Pressing her mouth into a thin line, Tess shook her head at him again. She ate quickly, scraping the brown uni-glob off her plate with efficiency and ignoring the bread that was the only part of this anyone really wanted. When she was done, she put her dishes in the sink and turned to kiss me. Our lips met briefly. “You can have my toast,” she whispered before pulling away again.
I smiled. “I like toast.”
“I know.” She squeezed my shoulder.
She left the kitchen, still pissed off enough at Jax to not even look at him. Bonk followed her out like Tess was the comet and he was the tail that trailed behind her.
“What the fuck just happened?” Jax asked no one in particular. He hadn’t touched his food and didn’t look hungry.
“You were a Neanderthal,” Mwende said dryly. “So much for human evolution.”
Jax shot her a look that said she wasn’t particularly welcome here, especially for her commentary.
The only woman left in the room shrugged and ate her breakfast. As she chewed, she studied Merrick with zero pretense.
As Merrick ate, he studied her back. Neither of them blinked much. Maybe that was another super-soldier power. Eyes open. Always alert and ready. They sat on opposite sides of the table, and I had to wonder if what I saw in their narrowed, burning gazes was animosity, or something else entirely.
Chapter 13
TESS
I found Fiona in her room on the lower level of the ship, gathering a few things for her morning outing.
“Hey,” I called from the open doorway of her sleeping quarters. Her room was the mirror image of mine, which was across the hallway.
Fiona looked up from the pile of stuff on her bed and smiled a little too brightly. “I’m just leaving.”
I crossed my legs at the ankles, relaxing against the doorframe. “Have fun. And don’t worry about Jax. He forgot to evolve along with the rest of mankind. I’ll send him a memo.”
A smile cracked her face, disappearing quickly. “That’s the thing. He didn’t. I don’t get it.”
I pushed off the door and moved into her room. Bonk bumped against my ankles. I crouched to pat him, amused by his whiskery insistence. “Did you catch the look on Jax’s face when he saw you walk into the kitchen?
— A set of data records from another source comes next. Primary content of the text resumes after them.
(* ===== verification/MaxRatchet.v ===== *)
(** * The v3 ratchet and its messages
    ([crates/umbrella-mls/src/max_ratchet/], [crates/umbrella-client/src/facade/chat_common.rs])

    [config.rs], [timer.rs], [counter.rs], [envelope.rs], [spqr.rs] and [state.rs] (whose
    [MaxRatchetState] repeats [MaxRatchetGroup] of [group.rs] with the group passed in), and the
    two functions of the client that build and open a text message.  HMAC-SHA-256, HKDF and
    openmls are parameters. *)
From S2P Require Import Prelude Bytes Crypto Pq Identity Mls.
Local Open Scope string_scope.
Local Open Scope list_scope.
Local Open Scope Z_scope.

Module MaxRatchet.

(** ** Configuration, counter, timer *)
Record MaxRatchetConfig := {
  aggressive_dh_per_message : bool; timer_rekey_seconds : Z; pq_ratchet_every_n_commits : Z; spqr_deniable_auth : bool
}.
Definition config_default : MaxRatchetConfig :=
  {| aggressive_dh_per_message := true; timer_rekey_seconds := 300; pq_ratchet_every_n_commits := 3; spqr_deniable_auth := true |}.
Definition with_overrides (aggressive : bool) (timer every_n : Z) (spqr : bool) : MaxRatchetConfig :=
  {| aggressive_dh_per_message := aggressive; timer_rekey_seconds := timer; pq_ratchet_every_n_commits := every_n; spqr_deniable_auth := spqr |}.

Definition should_trigger_pq (counter every_n : Z) : bool :=
  if (every_n =? 0) || (counter =? 0) then false else counter mod every_n =? 0.
Definition check_should_trigger (last_rekey_at_unix now_unix timer_seconds : Z) : bool :=
  if timer_seconds =? 0 then false
  else let elapsed := sat_sub now_unix last_rekey_at_unix in timer_seconds <=? elapsed.

(** ** Envelopes ([envelope.rs]), in a build without debug assertions *)
Definition V3_MARKER : Z := 255.
Definition V3_VERSION : Z := 3.
Definition SPQR_MAC_LEN : Z := 32.
Definition V3_MIN_LEN : Z := 1 + 1 + 2 + 4 + SPQR_MAC_LEN.
Record V3Decoded := { v3_commit : option (list byte); v3_ciphertext : list byte; v3_mac : list byte }.

Definition encode_v3 (commit_bytes : option (list byte)) (ciphertext_bytes : list byte) (spqr_mac : option (list byte)) : list byte :=
  let commit := default [] commit_bytes in
  let mac := default (replicate 32 Byte.x00) spqr_mac in
  [as_u8 V3_MARKER] ++ [as_u8 V3_VERSION] ++ to_be 2 (len commit mod 2 ^ 16) ++ commit ++
  to_be 4 (wrap32 (len ciphertext_bytes)) ++ ciphertext_bytes ++ mac.

(** [None] is "not a v3 bundle"; the decoder's result is a [res] only for its slices. *)
Definition try_decode_v3 (blob : list byte) : res unit (option V3Decoded) :=
  if len blob <? V3_MIN_LEN then Ok None else
  let? b0 := index 0 blob in
  if negb (u8 b0 =? V3_MARKER) then Ok None else
  let? b1 := index 1 blob in
  if negb (u8 b1 =? V3_VERSION) then Ok None else
  let? cl := slice 2 4 blob in
  let commit_len := from_be cl in
  let after_commit_hdr := 4 + commit_len in
  if len blob <? after_commit_hdr + 4 + SPQR_MAC_LEN then Ok None else
  let ct_len_off := after_commit_hdr in
  let? ctl := slice ct_len_off (ct_len_off + 4) blob in
  let ct_len := from_be ctl in
  let ct_off := ct_len_off + 4 in
  let mac_off := ct_off + ct_len in
  if negb (len blob =? mac_off + SPQR_MAC_LEN) then Ok None else
  let? commit_bytes := (if 0 <? commit_len then let? c := slice 4 after_commit_hdr blob in Ok (Some c) else Ok None) in
  let? ct := slice ct_off mac_off blob in
  let? mac := slice mac_off (mac_off + SPQR_MAC_LEN) blob in
  Ok (Some {| v3_commit := commit_bytes; v3_ciphertext := ct; v3_mac := mac |}).

(** ** Deniable authentication ([spqr.rs]) *)
Class SpqrCrypto := {
  hmac_sha256 : list byte -> list byte -> list byte;              (* key, message *)
  spqr_hkdf : list byte -> list byte -> Z -> option (list byte)   (* ikm, info, length; empty salt *)
}.

(** ** Envelopes: proofs *)
Definition v3_wf (v : V3Decoded) : Prop :=
  match v3_commit v with Some c => 1 <= len c <= U16_MAX | None => True end /\ len (v3_ciphertext v) <= U32_MAX /\ len (v3_mac v) = 32.
Definition v3_encode (v : V3Decoded) : list byte := encode_v3 (v3_commit v) (v3_ciphertext v) (Some (v3_mac v)).
Ltac v3_lens := unfold V3_MIN_LEN, SPQR_MAC_LEN, V3_MARKER, V3_VERSION in *.

Lemma v3_dec_enc v : v3_wf v -> try_decode_v3 (v3_encode v) = Ok (Some v).
Proof.
  destruct v as [co ct mac]. intros (Hc & Ht & Hm). cbn [v3_commit v3_ciphertext v3_mac] in *.
  unfold v3_encode, encode_v3, try_decode_v3. cbn [v3_commit v3_ciphertext v3_mac default from_option id]. cbn zeta.
  set (c := default [] co). pose proof (len_nonneg ct). pose proof (len_nonneg c).
  assert (Hcl : len c <= U16_MAX) by (subst c; destruct co; [apply Hc|done]).
  rewrite (Z.mod_small (len c)), wrap32_id by (unfold is_u32, U16_MAX in *; lia). v3_lens.
  rewrite (proj2 (Z.ltb_ge _ (1 + 1 + 2 + 4 + 32))) by len_lia. rd_index (as_u8 255). cbn [negb].
  change (negb (u8 (as_u8 255) =? 255)) with false. cbv iota. rd_index (as_u8 3).
  change (negb (u8 (as_u8 3) =? 3)) with false. cbv iota.
  rd_slice (to_be 2 (len c)). rewrite from_be_to_be_u16 by (unfold is_u16; lia).
  rewrite (proj2 (Z.ltb_ge _ (4 + len c + 4 + 32))) by len_lia. rd_slice (to_be 4 (len ct)).
  rewrite from_be_to_be_u32 by (unfold is_u32; lia). rewrite (proj2 (Z.eqb_eq _ _)) by len_lia. cbn [negb].
  assert (Hco : (if 0 <? len c
                 then let? c0 := slice (E := unit) 4 (4 + len c) ([as_u8 255] ++ [as_u8 3] ++ to_be 2 (len c) ++ c ++ to_be 4 (len ct) ++ ct ++ mac) in Ok (Some c0)
                 else Ok None)%umb = Ok co).
  { destruct co as [c'|]; subst c; cbn [default from_option id] in *; [|done].
    rewrite (proj2 (Z.ltb_lt _ _)) by lia. cbv iota. rd_slice c'. done. }
  rewrite Hco. cbn [rbind]. rd_slice ct. rd_slice mac. done.
Qed.

Lemma v3_enc_dec b v : try_decode_v3 b = Ok (Some v) -> v3_encode v = b /\ v3_wf v.
Proof.
  unfold try_decode_v3. v3_lens. cbn zeta. destruct (Z.ltb_spec (len b) (1 + 1 + 2 + 4 + 32)) as [|Hl]; [done|]. intros Hd.
  inv_index Hd b0 S0. destruct (Z.eqb_spec (u8 b0) 255) as [H0|]; [cbn [negb] in Hd|done].
  inv_index Hd b1 S1. destruct (Z.eqb_spec (u8 b1) 3) as [H1|]; [cbn [negb] in Hd|done].
  inv_slice Hd cl S2 L2. pose proof (from_be_u16 cl ltac:(lia)) as [Hcl0 Hcl].
  destruct (Z.ltb_spec (len b) (4 + from_be cl + 4 + 32)) as [|Hb2]; [done|].
  inv_slice Hd ctl S3 L3. pose proof (from_be_u32 ctl ltac:(lia)) as [Hct0 Hct].
  destruct (Z.eqb_spec (len b) (4 + from_be cl + 4 + from_be ctl + 32)) as [Hb3|]; [cbn [negb] in Hd|done].
  apply rbind_Ok in Hd as (co & Hco & Hd). inv_slice Hd ct S4 L4. inv_slice Hd mac S5 L5. injection Hd as <-.
  assert (Hc : slice (E := unit) 4 (4 + from_be cl) b = Ok (default [] co) /\ len (default [] co) = from_be cl /\
               match co with Some c => 1 <= len c | None => True end).
  { destruct (Z.ltb_spec 0 (from_be cl)) as [Hp|Hp].
    - inv_slice Hco c S6 L6. apply Ok_inj in Hco as <-. cbn. split; [done|]. lia.
    - apply Ok_inj in Hco as <-. cbn. replace (from_be cl) with 0 by lia.
      rewrite slice_in_range by lia. split; [|done]. by f_equal. }
  destruct Hc as (Sc & Lc & Hc). unfold v3_encode, encode_v3, v3_wf.
  cbn [v3_commit v3_ciphertext v3_mac]. split.
  - cbn [default from_option id]. v3_lens. rewrite Lc, Z.mod_small, (to_be_from_be_n 2) by (unfold U16_MAX in *; lia).
    rewrite wrap32_id by (unfold is_u32; lia). replace (len ct) with (from_be ctl) by lia. rewrite (to_be_from_be_n 4) by lia.
    rewrite <- H0, <- H1, !as_u8_u8. eapply (slices_cover (E := unit)); [glue_slices|lia].
  - destruct co as [c|]; cbn [default from_option id] in *; (split; [|split; lia]); [|done]. split; [done|]. lia.
Qed.

Lemma v3_total b : exists o, try_decode_v3 b = Ok o.
Proof.
  unfold try_decode_v3. v3_lens. cbn zeta. destruct (Z.ltb_spec (len b) (1 + 1 + 2 + 4 + 32)) as [|Hl]; [eauto|].
  destruct (index_in_range (E := unit) 0 b) as [b0 ->]; [lia|]. cbn [rbind]. destruct (negb _); [eauto|].
  destruct (index_in_range (E := unit) 1 b) as [b1 ->]; [lia|]. cbn [rbind]. destruct (negb _); [eauto|].
  destruct (slice_no_panic (E := unit) 2 4 b) as [cl Hcl]; [lia|lia|]. rewrite Hcl. cbn [rbind]. pose proof (from_be_range cl).
  destruct (Z.ltb_spec (len b) (4 + from_be cl + 4 + 32)); [eauto|].
  destruct (slice_no_panic (E := unit) (4 + from_be cl) (4 + from_be cl + 4) b) as [ctl Hctl]; [lia|lia|]. rewrite Hctl. cbn [rbind].
  pose proof (from_be_range ctl). destruct (Z.eqb_spec (len b) (4 + from_be cl + 4 + from_be ctl + 32)); cbn [negb]; [|eauto].
  destruct (slice_no_panic (E := unit) 4 (4 + from_be cl) b) as [c ->]; [lia|lia|].
  destruct (slice_no_panic (E := unit) (4 + from_be cl + 4) (4 + from_be cl + 4 + from_be ctl) b) as [ct ->]; [lia|lia|].
  destruct (slice_no_panic (E := unit) (4 + from_be cl + 4 + from_be ctl) (4 + from_be cl + 4 + from_be ctl + 32) b) as [mac ->]; [lia|lia|].
  destruct (0 <? from_be cl); cbn [rbind]; eauto.
Qed.

(** A bundle decodes exactly when it is the encoding of a commit of at most 65535 bytes, a
    ciphertext of at most 2^32-1 bytes and a MAC, to those parts; anything else is reported as
    not a bundle, nothing panics.  A longer commit is encoded to bytes that do not decode to it. *)
Theorem envelope_exact b :
  (forall v, try_decode_v3 b = Ok (Some v) <-> b = v3_encode v /\ v3_wf v) /\
  (try_decode_v3 b = Ok None <-> ~ exists v, b = v3_encode v /\ v3_wf v) /\
  (forall c ct mac v, U16_MAX < len c -> try_decode_v3 (encode_v3 (Some c) ct mac) = Ok (Some v) -> v3_commit v <> Some c).
Proof.
  assert (Hx : forall v, try_decode_v3 b = Ok (Some v) <-> b = v3_encode v /\ v3_wf v).
  { intros v. split; [intros Hd; apply v3_enc_dec in Hd as [<- ?]; done|]. intros [-> Hw]. by apply v3_dec_enc. }
  split; [done|]. split.
  - destruct (v3_total b) as [[v|] Ho]; rewrite Ho.
    + split; [done|]. intros Hn. destruct Hn. exists v. by apply Hx.
    + split; [|done]. intros _ [v Hv]. apply Hx in Hv. congruence.
  - intros c ct mac v Hc Hd Hv. apply v3_enc_dec in Hd as [_ [Hw _]]. rewrite Hv in Hw. lia.
Qed.

Section Ratchet.
Context {O : Mls.OpenMls} {SC : SpqrCrypto}.

(** [new_from_slice] accepts keys of any length. *)
Definition compute_hmac (epoch_secret message : list byte) : list byte := hmac_sha256 epoch_secret message.
Definition verify_hmac (epoch_secret message mac_bytes : list byte) : bool :=
  bool_decide (hmac_sha256 epoch_secret message = mac_bytes).
Definition derive_epoch_secret_from_exporter (exporter_secret : list byte) : option (list byte) :=
  spqr_hkdf exporter_secret (bytes_of_string "umbrellax-spqr-epoch-v1") 32.
Definition pq_extend_epoch_secret (classical_epoch_secret pq_shared_secret : list byte) : option (list byte) :=
  spqr_hkdf (classical_epoch_secret ++ pq_shared_secret) (bytes_of_string "umbrellax-spqr-pq-extend-v1") 32.

(** ** The ratchet ([state.rs]) *)
Record MaxRatchetState := { config : MaxRatchetConfig; commit_counter : Z; last_timer_check_unix : Z }.
Definition with_config (c : MaxRatchetConfig) : MaxRatchetState := {| config := c; commit_counter := 0; last_timer_check_unix := 0 |}.
Definition state_new : MaxRatchetState := with_config config_default.
Definition should_trigger_pq_ratchet (s : MaxRatchetState) : bool :=
  should_trigger_pq (commit_counter s) (pq_ratchet_every_n_commits (config s)).
Definition bump_counter (s : MaxRatchetState) : MaxRatchetState :=
  {| config := config s; commit_counter := sat_add U32_MAX (commit_counter s) 1; last_timer_check_unix := last_timer_check_unix s |}.
Definition set_timer_check (s : MaxRatchetState) (now : Z) : MaxRatchetState :=
  {| config := config s; commit_counter := commit_counter s; last_timer_check_unix := now |}.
He was stunned speechless and couldn’t take his eyes off you. That’s the only thing you need to take out of this.”
A little color came back into her cheeks, two red flags under eyes that seemed to waver between forlorn and furious. Personally, I’d veer toward spitting mad, and I doubted Fiona would choose differently.
She finally huffed loudly. “I guess it took nearly dying for him to notice me. Maybe if I get shottwicenext time, I’ll get a kiss out of him.”
“Okay, first of all, please don’t get shot again. That was awful for everyone.” I stood back up when Bonk left me to go curl up on a lab coat Fiona had dropped in a corner. He poked and prodded at it, circled, and then settled down right where he wanted. Cats couldn’t just plop down, apparently. They had to pick just the right spot and then soften it up or something. Either felines were weird, or they were smarter than most humans and actually thought about what they were going to do before they went ahead and did it. “Second, Jax is all messed up. Give him time to figure things out.”
Fiona snorted. “What? Like five years? I’ve already done that.”
“Two weeks ago, if you’d shown up in that outfit, he would’ve stared at the wall and kept his mouth shut. Today, you got a reaction.” Practically an explosion, coming from Jax. “That’s progress.”
Fiona caught her bottom lip between her teeth and shoved random things into her bag without even looking. “He was mean,” she finally said.
“Your ass is adorable, and he knows it.”
Her eyes flicked my way, humor sparking in them. “I’m glad you think so.”
“That new outfit is amazing. If I wasn’t a giant compared to you, I’d totally borrow it. And that slap was epic.”
She smiled even as she ruefully shook her head. “I shouldn’t have done it.”
“Maybe. Probably. But Jax is a tank. One slap in five years isn’t going to break him.”